Lemma index_records_lookup ls :
  tablesize opt ≠ 0 →
  ∀ done rest, ls = done ++ rest →
    lookup_invariant opt ls done
      (index_records opt 0 done (replicate (tablesize opt) [], 0)).
Proof.
  intros Hts done. induction done as [|r done IH] using rev_ind; intros rest Hls.
  - unfold lookup_invariant. simpl.
    assert (mjoin (replicate (tablesize opt) ([] : list idloc)) = []) as E.
    { apply join_nil_2, Forall_replicate. done. }
    rewrite E. split; [|done]. intros k. unfold bucket.
    destruct (replicate _ _ !! _) as [c|] eqn:Ec; [|done].
    by apply lookup_replicate in Ec as [-> _].
  - destruct (IH (r :: rest)) as (Hlook & Hperm & Hcount);
      [by rewrite Hls, <- app_assoc|].
    destruct (index_records_invariant opt ls Hts done (r :: rest))
      as (Hl & Hs & _); [by rewrite Hls, <- app_assoc|].
    rewrite index_records_snoc.
    change (0 + length (render done)) with (length (render done)).
    set (v := index_records opt 0 done (replicate (tablesize opt) [], 0)) in *.
    set (kr := key opt r). set (p := length (render done)).
    assert (seen_before (bucket v.1 (hashval opt kr)) kr = true
            ↔ kr ∈ key opt <$> kept opt done) as Hseen.
    { rewrite (seen_before_sorted opt _ _ Hs).
      by rewrite (ids_of_entries _ _ _ Hperm). }
    assert (record_at ls 0 (Z.of_nat p) = Some r) as Hrec.
    { rewrite Hls, <- app_assoc. simpl. apply (record_at_app done r rest 0). }
    unfold lookup_invariant. rewrite kept_snoc. fold kr.
    destruct (index_step_cases opt v kr (Z.of_nat p) Hl Hts)
      as [(E & Ed & Es)|(E2 & E1 & Ep & Es)].
    + rewrite E, Ed. cbn [andb fst snd].
      rewrite (bool_decide_eq_true_2 _ (proj1 Hseen Es)).
      split; [|split; [done|rewrite !length_app; simpl; lia]].
      intros k. rewrite Hlook, first_at_snoc.
      destruct (first_at opt 0 done k) as [o|] eqn:F; [done|].
      destruct (bool_decide_reflect (key opt r = k)) as [Ek|Ek]; [|done].
      exfalso. fold kr in Ek. subst k. specialize (Hlook kr). rewrite F in Hlook.
      apply seen_before_true in Es as (e & He & Hid).
      assert (e ∈ filter (λ e, id e = kr) (bucket v.1 (hashval opt kr))) as Hf
        by (by apply list_elem_of_filter).
      destruct (last (filter _ _)) as [e'|] eqn:El; [done|].
      apply last_None in El. rewrite El in Hf. by apply elem_of_nil in Hf.
    + assert (deduplicate opt && bool_decide (kr ∈ key opt <$> kept opt done) = false)
        as ->.
      { destruct (deduplicate opt) eqn:Ed; [|done]. cbn [andb].
        apply bool_decide_eq_false_2. intros Hin%Hseen. rewrite (Es eq_refl) in Hin.
        done. }
      split; [|split].
      * intros k. rewrite E1, first_at_snoc. fold kr p.
        specialize (Hlook k).
        assert (hashval opt kr < length v.1) as Hh by (rewrite Hl; by apply hashval_lt).
        destruct (decide (hashval opt kr = hashval opt k)) as [Eh|Eh].
        -- rewrite <- Eh in Hlook |- *. rewrite bucket_insert_eq by done.
           destruct (bool_decide_reflect (kr = k)) as [Ek|Ek].
           ++ rewrite filter_cons_True by done. rewrite last_cons.
              destruct (last (filter _ _)), (first_at opt 0 done k);
                simpl in *; done.
           ++ rewrite filter_cons_False by done.
              by destruct (first_at opt 0 done k).
        -- rewrite bucket_insert_ne by done.
           destruct (bool_decide_reflect (kr = k)) as [Ek|Ek]; [congruence|].
           by destruct (first_at opt 0 done k).
      * rewrite Ep, fmap_cons, fmap_app. simpl.
        unfold entry_record at 1. simpl. rewrite Hrec. fold (keyed opt r).
        rewrite Hperm. by rewrite <- Permutation_cons_append.
      * rewrite E2, !length_app. simpl. lia.
Qed.

Lemma chains_length U : length (chains opt U) = tablesize opt.
Proof. unfold chains. by rewrite length_fmap, length_seq. Qed.

Lemma chains_lookup U h :
  h < tablesize opt →
  chains opt U !! h
  = Some (reverse (filter (λ l, hashval opt (key opt l) = h) U)).
Proof.
  intros Hh. unfold chains. rewrite list_lookup_fmap.
  by rewrite (lookup_seq_lt 0 (tablesize opt) h Hh).
Qed.

Lemma chains_snoc U x :
  tablesize opt ≠ 0 →
  chains opt (U ++ [x])
  = <[hashval opt (key opt x) :=
        x :: default [] (chains opt U !! hashval opt (key opt x))]> (chains opt U).
Proof.
  intros Hts. pose proof (hashval_lt opt (key opt x) Hts) as Hh.
  apply list_eq. intros i.
  destruct (decide (i < tablesize opt)) as [Hi|Hi].
  - rewrite (chains_lookup _ i Hi), filter_app.
    destruct (decide (hashval opt (key opt x) = i)) as [<-|Hne].
    + rewrite list_lookup_insert_eq by (by rewrite chains_length).
      rewrite (chains_lookup U _ Hh), filter_cons_True by done.
      by rewrite reverse_app.
    + rewrite list_lookup_insert_ne by done.
      rewrite (chains_lookup U i Hi), filter_cons_False by done.
      by rewrite app_nil_r.
  - rewrite !lookup_ge_None_2; [done|..].
    + rewrite length_insert, chains_length. lia.
    + rewrite chains_length. lia.
Qed.

Lemma join_insert_cons {A} (T : list (list A)) h x :
  h < length T →
  mjoin (<[h := x :: default [] (T !! h)]> T) ≡ₚ x :: mjoin T.
Proof.
  intros Hh. destruct (lookup_lt_is_Some_2 T h Hh) as [c Hc].
  rewrite insert_take_drop by done. rewrite Hc. simpl.
  rewrite <- (take_drop_middle T h c Hc) at 3.
  rewrite !join_app. simpl. by rewrite <- Permutation_middle.
Qed.

Lemma table_order_Permutation U : tablesize opt ≠ 0 → table_order opt U ≡ₚ U.
Proof.
  intros Hts. unfold table_order.
  induction U as [|x U IH] using rev_ind.
  - unfold chains. simpl. rewrite join_nil_2; [done|].
    apply Forall_fmap, Forall_forall. by intros h _.
  - rewrite chains_snoc by done.
    rewrite join_insert_cons by (rewrite chains_length; by apply hashval_lt).
    by rewrite IH, <- Permutation_cons_append.
Qed.

Lemma default_fmap_lookup {A B C} (f : A → C) (g : B → C)
    (T1 : list (list A)) (T2 : list (list B)) h :
  fmap (M := list) f <$> T1 = fmap (M := list) g <$> T2 →
  f <$> default [] (T1 !! h) = g <$> default [] (T2 !! h).
Proof.
  intros E. apply (f_equal (λ T, default [] (T !! h))) in E.
  rewrite !list_lookup_fmap in E. by destruct (T1 !! h), (T2 !! h).
Qed.

Lemma fmap_join_tables {A B C} (f : A → C) (g : B → C)
    (T1 : list (list A)) (T2 : list (list B)) :
  fmap (M := list) f <$> T1 = fmap (M := list) g <$> T2 → f <$> mjoin T1 = g <$> mjoin T2.
Proof.
  revert T2. induction T1 as [|c T1 IH]; intros [|c2 T2] E; try done.
  simpl in E. injection E as Ec ET. simpl. rewrite !fmap_app, Ec.
  f_equal. by apply IH.
Qed.
(** X22. A line of a table, from the lines of the file. In a run that ends
    without error, the table of the plane of row [i], of uncorrected or of
    corrected intensities, has at line [j * A + l] ([A] the count of
    azimuthal angles) the integer parts of [j * step_polar] and of the
    azimuthal angle of column [l] and, with 3 decimals, the value at place
    [l] among the values of the 8 lines that start [8 * j + 1] lines after
    the last line of the file that reads as the header of the plane; for
    a ring past the last block the value is zero. *)
Theorem table_row_from_file (infile : string) (n_pfs : Z)
    (content : list string) (corr : bool) (step_polar step_azimuthal : float)
    (corr_data : bool) (i : nat) (name : string) (ls : list string) :
  Py.endswith infile ".RES" || Py.endswith infile ".res" = true ->
  sniff content = Ok (corr, step_polar, step_azimuthal) ->
  outcome (main infile n_pfs content) = Ok tt ->
  (corr_data = true -> corr = true) ->
  (i < Z.to_nat n_pfs)%nat ->
  files (main infile n_pfs content)
    !! ((if corr_data then Z.to_nat n_pfs else 0) + i)%nat = Some (name, ls) ->
  exists si np na plane k,
    samples (8 * polar_max corr_data) step_polar = Ok si /\
    samples (polar_max corr_data) step_polar = Ok np /\
    samples 360 step_azimuthal = Ok na /\
    planes !! i = Some plane /\
    name = outfile_name infile plane corr_data /\
    last_match (header plane (PyFloat.format_f 2 step_azimuthal)
                  (PyFloat.format_f 2 step_polar) na np) content = Some k /\
    length ls = (Z.to_nat np * Z.to_nat na)%nat /\
    (forall j l, (j < block_count si)%nat -> (l < Z.to_nat na)%nat ->
       exists ts v line,
         block_tokens content (Z.of_nat k + 1 + 8 * Z.of_nat j) 8 = Ok ts /\
         fill (Z.to_nat na) (concat ts) !! l = Some v /\
         ls !! (j * Z.to_nat na + l)%nat = Some line /\
         format_row (PyFloat.int_mul (Z.of_nat j) step_polar,
                     azimuthal_angle step_azimuthal l, v) = Ok line) /\
    (forall j l, (block_count si <= j < Z.to_nat np)%nat ->
       (l < Z.to_nat na)%nat ->
       exists line,
         ls !! (j * Z.to_nat na + l)%nat = Some line /\
         format_row (PyFloat.int_mul (Z.of_nat j) step_polar,
                     azimuthal_angle step_azimuthal l, zero) = Ok line).
Proof.
  intros Hext Hsniff Hok Hcd Hi. revert Hok. pass_extension_check Hext.
  rewrite Hsniff.
  destruct (conversion_pass infile n_pfs content step_polar step_azimuthal
              false _) as [fs r1] eqn:H1.
  destruct r1 as [df1|e1]; [|discriminate].
  pose proof (conversion_pass_files _ _ _ _ _ _ _ _ _ H1) as (Hn & _ & Hle & _).
  cbn [index new_frame] in Hle.
  assert (Hn6 : 0 <= n_pfs <= 6).
  { split; [assumption|]. unfold Py.slice_to in Hle.
    replace (n_pfs <? 0) with false in Hle by (symmetry; apply Z.ltb_ge; lia).
    rewrite length_take in Hle. simpl in Hle. lia. }
  pose proof (catalog_frame_new n_pfs (frame_columns corr) Hn6) as Hcat.
  pose proof (catalog_frame_length _ _ Hcat) as Hrows.
  cbn [index new_frame] in Hrows.
  assert (Hnan1 : forall i', (i' < Z.to_nat n_pfs)%nat ->
            cell_at (new_frame (Py.slice_to planes n_pfs) (frame_columns corr))
              i' (head_pos false + 1) = Some NaN).
  { intros i' Hi'. pose proof (length_frame_columns corr).
    apply cell_at_new_frame; simpl; lia. }
  destruct (pass_table_row _ _ _ _ _ false _ _ _ Hcat Hnan1 H1)
    as (si & np & na & Hsi & Hnp & Hna & Hlen & Hfiles).
  assert (Hfirst : forall fs', (fs ++ fs')%list !! (0 + i)%nat = fs !! i).
  { intros fs'. apply lookup_app_l. unfold file in *. lia. }
  destruct corr.
  - destruct (conversion_pass infile n_pfs content step_polar step_azimuthal
                true df1) as [fs2 r2] eqn:H2.
    destruct r2 as [df2|e2]; [|discriminate]. intros _. cbn [files].
    destruct corr_data.
    + intros Hf.
      replace ((fs ++ fs2)%list !! (Z.to_nat n_pfs + i)%nat) with (fs2 !! i) in Hf.
      2:{ symmetry. unfold file in *. rewrite lookup_app_r by lia.
          f_equal. lia. }
      apply conversion_pass_Ok in H1 as (Hget1 & _).
      pose proof (get_meta_data_Ok _ _ _ _ _ _ _ _ _ Hget1) as (Hs1 & _ & Ho1).
      pose proof (catalog_frame_same_shape _ _ _ Hcat Hs1) as Hcat1.
      assert (Hnan2 : forall i', (i' < Z.to_nat n_pfs)%nat ->
                cell_at df1 i' (head_pos true + 1) = Some NaN).
      { intros i' Hi'. rewrite Ho1 by (simpl; lia).
        apply cell_at_new_frame; simpl; lia. }
      destruct (pass_table_row _ _ _ _ _ true _ _ _ Hcat1 Hnan2 H2)
        as (si2 & np2 & na2 & Hsi2 & Hnp2 & Hna2 & _ & Hfiles2).
      destruct (Hfiles2 i name ls Hf) as (plane & k & ?).
      exists si2, np2, na2, plane, k. tauto.
    + rewrite Hfirst. intros Hf.
      destruct (Hfiles i name ls Hf) as (plane & k & ?).
      exists si, np, na, plane, k. tauto.
  - intros _. cbn [files].
    destruct corr_data; [specialize (Hcd eq_refl); discriminate|].
    cbn [Nat.add].
    intros Hf. destruct (Hfiles i name ls Hf) as (plane & k & ?).
    exists si, np, na, plane, k. tauto.
Qed.
(** X11.  The form of [AddComment].  The comment is sent as a POST to the
    comments of the issue, with the access token of the client, and its
    body is the single field [content], whose value is escaped: whatever
    the comment, what follows [content=] holds no [&] and no [=], only
    letters, digits, [-], [_], [.], [~], [+] and [%].  When the server
    answers this request with status 201 or 200, [AddComment] returns the
    body of the answer after this one call. *)
Theorem AddComment_form (form_server : nat -> FormRequest -> result Response)
    (E : Env) (c : backlog.Client) (issueKeyOrID content : string)
    (st : State) (fuel : nat) (resp : Response) (body : string) :
  new_request_error E "POST"
    ("https://" ++ config.Space (backlog.cfg c) ++
     "/api/v2/issues/" ++ issueKeyOrID ++ "/comments") = None ->
  form_server (api_calls st)
    {| request :=
         {| Method := "POST";
            URL := "https://" ++ config.Space (backlog.cfg c) ++
                   "/api/v2/issues/" ++ issueKeyOrID ++ "/comments";
            Authorization :=
              "Bearer " ++ config.AccessToken (backlog.cfg c) |};
       ContentType := "application/x-www-form-urlencoded";
       FormBody := "content=" ++ url.QueryEscape content |} = Ok resp ->
  Body resp = Ok body ->
  StatusCode resp = 201 \/ StatusCode resp = 200 ->
  api.AddComment form_server (S fuel) E c issueKeyOrID content st =
    (backlog.Returned (Ok body), c, count_api_call st) /\
  all_bytes query_byte (url.QueryEscape content) = true.
Proof.
  intros Hnew Hresp Hbody Hstatus.
  split; [|apply QueryEscape_query_bytes].
  unfold api.AddComment. cbn [api.doPostRequest].
  rewrite Encode_content.
  change (("/api/v2/issues/" ++ issueKeyOrID) ++ "/comments")
    with ("/api/v2/issues/" ++ issueKeyOrID ++ "/comments").
  rewrite Hnew. unfold api.Do. rewrite Hresp, Hbody.
  unfold http.StatusUnauthorized, http.StatusCreated, http.StatusOK.
  destruct Hstatus as [-> | ->]; reflexivity.
Qed.
Lemma dict_in_update k v d other :
  In (k, v) (dict_update d other) -> In (k, v) d \/ In (k, v) other.
Proof.
  unfold dict_update. revert d.
  induction other as [|[k0 v0] r IH]; simpl; intros d H; [now left|].
  destruct (IH _ H) as [H1|H1].
  - destruct (dict_in_set _ _ _ _ _ H1) as [[-> ->]|H2];
      [right; now left|now left].
  - right; now right.
Qed.

Lemma dict_filter_wf p d : dict_wf d -> dict_wf (dict_filter p d).
Proof.
  unfold dict_wf, dict_filter, dict_keys.
  induction d as [|[k v] r IH]; simpl; intros Hnd; [constructor|].
  inversion Hnd as [|? ? Hk Hr]; subst.
  destruct (p k); simpl; [|now apply IH].
  constructor; [|now apply IH].
  intros HIn. apply Hk.
  apply in_map_iff in HIn as [[k' v'] [E HIn]]. simpl in E; subst.
  apply filter_In in HIn as [HIn _].
  change k with (fst (k, v')). now apply in_map.
Qed.
End DictFacts.

(** ** Filter *)

Lemma prefix_starts_with p code :
  String.prefix p code = true <-> starts_with code p.
Proof.
  unfold starts_with. revert code.
  induction p as [|a p IH]; intros code.
  - split; [intros _; now exists code|intros _; now destruct code].
  - destruct code as [|b code]; simpl;
      [split; [discriminate|intros [r [=]]]|].
    destruct (ascii_dec a b) as [->|Hne].
    + rewrite IH. split; intros [r Hr]; exists r; congruence.
    + split; [discriminate|]. intros [r [= E _]]. congruence.
Qed.

Lemma str_in_In code l : str_in code l = true <-> In code l.
Proof.
  unfold str_in. rewrite existsb_exists. split.
  - intros [x [HIn E]]. apply String.eqb_eq in E. now subst.
  - intros HIn. exists code. split; [exact HIn|apply String.eqb_refl].
Qed.

(** C7. The filter decides by priority: a non-empty list of exact codes
    alone decides (membership), whatever the list of prefixes holds; with no
    exact code, a non-empty list of prefixes decides (the code starts with
    one of them); with neither, every code passes. *)
Theorem passes_filter_priority (cfg : Config) (code : string) :
  (COURSE_CODES cfg <> [] ->
     (passes_filter cfg code = true <-> In code (COURSE_CODES cfg)))
  /\ (COURSE_CODES cfg = [] -> CODE_PREFIXES cfg <> [] ->
        (passes_filter cfg code = true
         <-> exists p, In p (CODE_PREFIXES cfg) /\ starts_with code p))
  /\ (COURSE_CODES cfg = [] -> CODE_PREFIXES cfg = [] ->
        passes_filter cfg code = true).
Proof.
  unfold passes_filter.
  destruct (COURSE_CODES cfg) as [|c cs] eqn:Ec.
  - split; [congruence|]. split.
    + intros _ Hp.
      destruct (CODE_PREFIXES cfg) as [|p ps] eqn:Ep; [congruence|].
      rewrite existsb_exists.
      split; intros [q [HIn Hq]]; exists q; split; auto;
        now apply prefix_starts_with.
    + intros _ ->. reflexivity.
  - split; [|split; discriminate].
    intros _. apply str_in_In.
Qed.

(** The exact list wins with both lists configured: a code that starts
    with a listed prefix is rejected, and a listed code is accepted though
    no prefix fits it. *)
Lemma passes_filter_priority_witness :
  let cfg := {| PORTAL_URLS := ["u"]; COURSE_CODES := ["ABC123"];
                CODE_PREFIXES := ["XYZ"]; INITIAL_NOTIFY := false |} in
  (passes_filter cfg "ABC123" = true <-> In "ABC123" (COURSE_CODES cfg))
  /\ (passes_filter cfg "XYZ999" = true <-> In "XYZ999" (COURSE_CODES cfg))
  /\ passes_filter cfg "XYZ999" = false.
Proof.
  intros cfg. split; [|split].
  - apply (proj1 (passes_filter_priority cfg "ABC123")). discriminate.
  - apply (proj1 (passes_filter_priority cfg "XYZ999")). discriminate.
  - reflexivity.
Defined.

(** ** Extractor *)

Lemma take_digits_split s :
  exists post,
    s = (take_digits s ++ post)%string
    /\ all_chars is_digit (take_digits s) = true
    /\ starts_with_digit post = false.
Proof.
  induction s as [|c r IH]; simpl.
  - now exists EmptyString.
  - destruct (is_digit c) eqn:Ec.
    + destruct IH as [post [E [Hd Hp]]].
      exists post. simpl. rewrite Ec, Hd. repeat split; auto. congruence.
    + exists (String c r). simpl. now rewrite Ec.
Qed.

Lemma search_digits_split s g :
  search_digits s = Some g ->
  exists pre post,
    s = (pre ++ g ++ post)%string
    /\ all_chars (fun c => negb (is_digit c)) pre = true
    /\ g <> EmptyString
    /\ all_chars is_digit g = true
    /\ starts_with_digit post = false.
Proof.
  induction s as [|c r IH]; simpl; [discriminate|].
  destruct (is_digit c) eqn:Ec.
  - intros [= <-].
    destruct (take_digits_split r) as [post [E [Hd Hp]]].
    exists EmptyString, post. simpl. rewrite Ec, Hd.
    repeat split; auto; congruence.
  - intros H. destruct (IH H) as [pre [post [E [Hpre Hrest]]]].
    exists (String c pre), post. simpl. rewrite Ec, Hpre.
    repeat split; try tauto. congruence.
Qed.

Lemma digit_val_range c : is_digit c = true -> 0 <= digit_val c <= 9.
Proof.
  unfold is_digit, between, digit_val.
  rewrite andb_true_iff, !N.leb_le. lia.
Qed.

Lemma int_acc_nonneg s : forall acc,
  all_chars is_digit s = true -> 0 <= acc -> 0 <= int_acc acc s.
Proof.
  induction s as [|c r IH]; cbn [int_acc all_chars]; intros acc Hd Hacc;
    [exact Hacc|].
  apply andb_true_iff in Hd as [Hc Hr].
  apply IH; [exact Hr|]. pose proof (digit_val_range c Hc). lia.
Qed.

Lemma extract_int_first s n : extract_int s = Some n -> first_int s n /\ 0 <= n.
Proof.
  unfold extract_int.
  destruct (search_digits s) as [g|] eqn:E; [|discriminate].
  intros [= <-].
  destruct (search_digits_split s g E) as [pre [post [Hs [Hpre [Hg [Hd Hp]]]]]].
  split.
  - exists pre, g, post. repeat split; auto.
  - apply int_acc_nonneg; [exact Hd|lia].
Qed.

(** [extract_int] finds an integer exactly when the text holds a digit. *)
Lemma extract_int_none s :
  extract_int s = None <-> all_chars (fun c => negb (is_digit c)) s = true.
Proof.
  unfold extract_int.
  induction s as [|c r IH]; simpl; [tauto|].
  destruct (is_digit c); simpl; [split; discriminate|exact IH].
Qed.

Lemma code_here_shape s g : code_here s = Some g -> is_course_code g.
Proof.
  unfold code_here.
  destruct s as [|a [|b [|c [|d [|e [|f r]]]]]]; try discriminate.
  destruct (is_upper a) eqn:Ea; [|discriminate].
  destruct (is_upper b) eqn:Eb; [|discriminate].
  destruct (is_upper c) eqn:Ec; [|discriminate].
  destruct (is_digit d) eqn:Ed; [|discriminate].
  destruct (is_digit e) eqn:Ee; [|discriminate].
  destruct (is_digit f) eqn:Ef; [|discriminate].
  cbn [andb]. destruct (negb (starts_with_word r)); [|discriminate].
  intros [= <-]. exists a, b, c, d, e, f. repeat split; assumption.
Qed.

Lemma search_code_shape s : forall prev_word g,
  search_code_from prev_word s = Some g -> is_course_code g.
Proof.
  induction s as [|c r IH]; intros prev_word g; [discriminate|].
  cbn [search_code_from].
  destruct (if prev_word then None else code_here (String c r)) as [g'|] eqn:E.
  - intros [= <-]. destruct prev_word; [discriminate|].
    now apply code_here_shape in E.
  - apply IH.
Qed.

Lemma upper_char_fixed c :
  is_upper c = true \/ is_digit c = true -> upper_char c = c.
Proof.
  unfold upper_char, is_upper, is_digit, is_lower, between.
  intros H.
  assert (E : ((97 <=? ord c)%N && (ord c <=? 122)%N) = false).
  { apply andb_false_iff.
    destruct H as [H|H]; apply andb_true_iff in H as [_ H];
      apply N.leb_le in H; left; apply N.leb_gt; lia. }
  now rewrite E.
Qed.

(** [.upper()] leaves a matched code as it is. *)
Lemma upper_course_code g : is_course_code g -> upper g = g.
Proof.
  intros [a [b [c [d [e [f [-> [Ha [Hb [Hc [Hd [He Hf]]]]]]]]]]]].
  cbn [upper].
  rewrite !upper_char_fixed by auto. reflexivity.
Qed.

Lemma extracted_from_code tr code i :
  extracted_from tr code i ->
  is_course_code code
  /\ exists cell,
       nth_error (tds tr) 1 = Some cell
       /\ search_code (strip cell) = Some code.
Proof.
  intros [cell [g [Hcell [Hg [-> _]]]]].
  pose proof (search_code_shape _ _ _ Hg) as Hshape.
  rewrite (upper_course_code g Hshape).
  split; [exact Hshape|]. now exists cell.
Qed.
(** Whatever the policy, a group that resolves gives one row, and that row
    has the key of the group. *)
Lemma resolve_one_row (policy : string) (k : string) (cat : list fila) (rs : list fila) :
  grupo_base k cat <> [] ->
  CalcPedido.resolve_group policy (grupo_base k cat) = OK rs ->
  exists r, rs = [r] /\ clave r = k.
Proof.
  intros Hne H.
  pose proof (grupo_base_nodup k cat) as Hnd.
  pose proof (grupo_base_key k cat) as Hkey.
  destruct (grupo_base k cat) as [|r0 t] eqn:Eg; [congruence|].
  assert (Hiloc : forall rs', iloc0 (r0 :: t) = OK rs' -> exists r, rs' = [r] /\ clave r = k).
  { intros rs' E. injection E as <-. exists (row r0). split; [reflexivity|].
    apply Hkey. now left. }
  assert (Hloc : forall better f i v,
             gana better (labelled f (r0 :: t)) i v ->
             exists r, loc i (r0 :: t) = [r] /\ clave r = k).
  { intros better f i v Hg.
    destruct (gana_loc better f _ i v Hnd Hg) as [pre [r [post [Hsplit [_ [Hl _]]]]]].
    exists (row r). split; [exact Hl|]. apply Hkey. rewrite Hsplit.
    apply in_or_app. right. now left. }
  unfold CalcPedido.resolve_group in H.
  destruct (_ && _); [now apply Hiloc|].
  destruct (String.eqb policy "first"); [now apply Hiloc|].
  destruct (String.eqb policy "max_venta").
  { destruct (idxmax _) as [i|e] eqn:E; simpl in H; [|discriminate].
    injection H as <-. destruct (idxmax_OK _ _ E) as [v Hv]. eauto. }
  destruct (String.eqb policy "min_costo").
  { destruct (idxmin _) as [i|e] eqn:E; simpl in H; [|discriminate].
    injection H as <-. destruct (idxmin_OK _ _ E) as [v Hv]. eauto. }
  destruct (String.eqb policy "avg"); [|discriminate].
  injection H as <-. eexists. split; [reflexivity|].
  unfold clave. simpl. apply (Hkey r0). now left.
Qed.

### YOUR OBJECTIVE:
Go through the records and work out how many lines contain the string "else". The answer should be that number alone.

### COMPLETED TASK:
2